Alasdair loved exercise. He was a participator, not a spectator, fanatical about fitness: running, cycling, ice-skating, swimming, table tennis and more. He encouraged the family to join in, especially cycling and swimming whether the water was warm or cold! He won trophies at Stewarton table tennis club. Come the Spring, Alasdair would have the purple meths out to put on his feet to harden them up for hill walking so he could enjoy the outdoors to the full. This love extended to canoeing too. The first canoe he bought but the second he made at Stewarton night school. It still survives today – a credit to his workmanship! He even ran a 10k in his late 60s! Alasdair loved to be outside and active. Some families hand down jewellery as family heir looms, for the Frasers it was camping primus stoves.

From 1964 Alasdair’s work concentrated on scientific instruments when he started work with Pye Unicam, still part of Phillips. His job was to service and install analytical x-ray machines for research in university geology department and in large manufacturing plants, such as Ravenscraig, Blue Circle cement in Dunbar and Dounreay. As you can imagine, this job involved a lot of travel. Alasdair took his hobbies with him. Packed away in his guitar case, along with his guitar, were his swimming trunks, his ice-skates and his table tennis bat! Always prepared for exercise was Alasdair!
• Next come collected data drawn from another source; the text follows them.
(* ===== verification/Gpsd.v ===== *)
(** * pkg/daemon: gpsd and the monitoring of the GNSS receiver

    pkg/daemon/gpsd.go: the correlation of NAV-CLOCK and NAV-STATUS by their time of week,
    the poll loop with its reset, and the lifecycle of the process and of its monitor.
    What the loop waits for is a sequence of inputs, what it does to the receiver and to
    its channels a sequence of outputs. *)

From S2P Require Import Prelude Float64 Event Process Ublox.

#[local] Open Scope Z_scope.

Module Gpsd.

Import Process Ublox.

Definition GPSD_PROCESSNAME : string := "gpsd".

(** ** Correlation *)

(** The configuration of the process, and what it remembers of the receiver. *)
Record Config := mkConfig { cfConfigName : string; cfInterface : string; cfClockType : ClockType; cfThresholdMax : Z }.

Record GPSD := mkGPSD {
  goffset : Z;
  lastNavStatus : option NavStatus;
  lastNavClock : option NavClock;
  gsourceLost : bool
}.

#[export] Instance GPSD_fields : Fields GPSD := fun g => mkGPSD (goffset g) (lastNavStatus g) (lastNavClock g) (gsourceLost g).

Definition gnssClockType (c : Config) : ClockType := if str_eqb (cfClockType c) "" then GM_type else cfClockType c.

Definition resetiTOWMatch (g : GPSD) : GPSD := g <| lastNavStatus := None |> <| lastNavClock := None |>.

Definition isOffsetInRange (c : Config) (offset : Z) : bool := f64_ltb (f64_abs (f64_of_Z offset)) (f64_of_Z (cfThresholdMax c)).

Definition gnss_event (c : Config) (now : Z) (gpsStatus offset : Z) (sourceLost : bool) : Event :=
  mkEvent GNSS (cfInterface c) (cfConfigName c) (gnssClockType c) now true false (Some (EGNSS (mkGNSSData gpsStatus offset sourceLost))).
These were precious items to him and he put a yellow radioactive sticker on his guitar case to ward off potential thieves. This proved very successful the time his car was stolen. When the police found the car and saw the sticker they put a cordon round the car. The guitar case and its precious content remained intact!

Another of Alasdair’s hobbies was motorbikes. He bought his first in 1952. In fact, he could drive a motorbike before he could drive a car. This was not for the sake of a solitary life. He had a side car and often took passengers pillion. He must’ve been a good driver as his grand-daughter, Helen, fell asleep riding pillion and his niece, Margaret, spoke of trips on the bike as “really cool”.

Alasdair’s favourite hobby was radio. The family showed me a framed certificate of his Honorary Life Membership of the Mid Lanark Amateur Radio Society, awarded to him for his “outstanding contribution to and furtherance of amateur radio”. He introduced 100s, if not 1000s, to this hobby. He taught at night school to help people pass their radio amateur exams and became well-known in radio amateur circles in Scotland. He was one of the earliest radio amateurs and indeed invented a particular aerial which is named after his call-sign GM3 AXX. Often at night Alasdair would be up trying to communicate internationally by radio. He would help Scouts and Guides with their communications badge work and at one point successfully contacted the space shuttle. It was a very sociable hobby too: the Friday social night at the radio club was incredibly important to him.

Alasdair was always a willing volunteer at John Knox church. He used his musical talents to help with the concert party, entertainment for old folks’ homes. He also read the Bible in church services but Alasdair preferred a behind the scenes role. Rather than be an office bearer in the church this humble man would be up a ladder fixing something! He set up and maintained the first sound system in John Knox, the first outside lights and the PA system in the hall at Christmas in case the high attendance meant people had to overflow into the hall. Even if the hall was not used I imagine Alasdair didn’t need much excuse to set it up.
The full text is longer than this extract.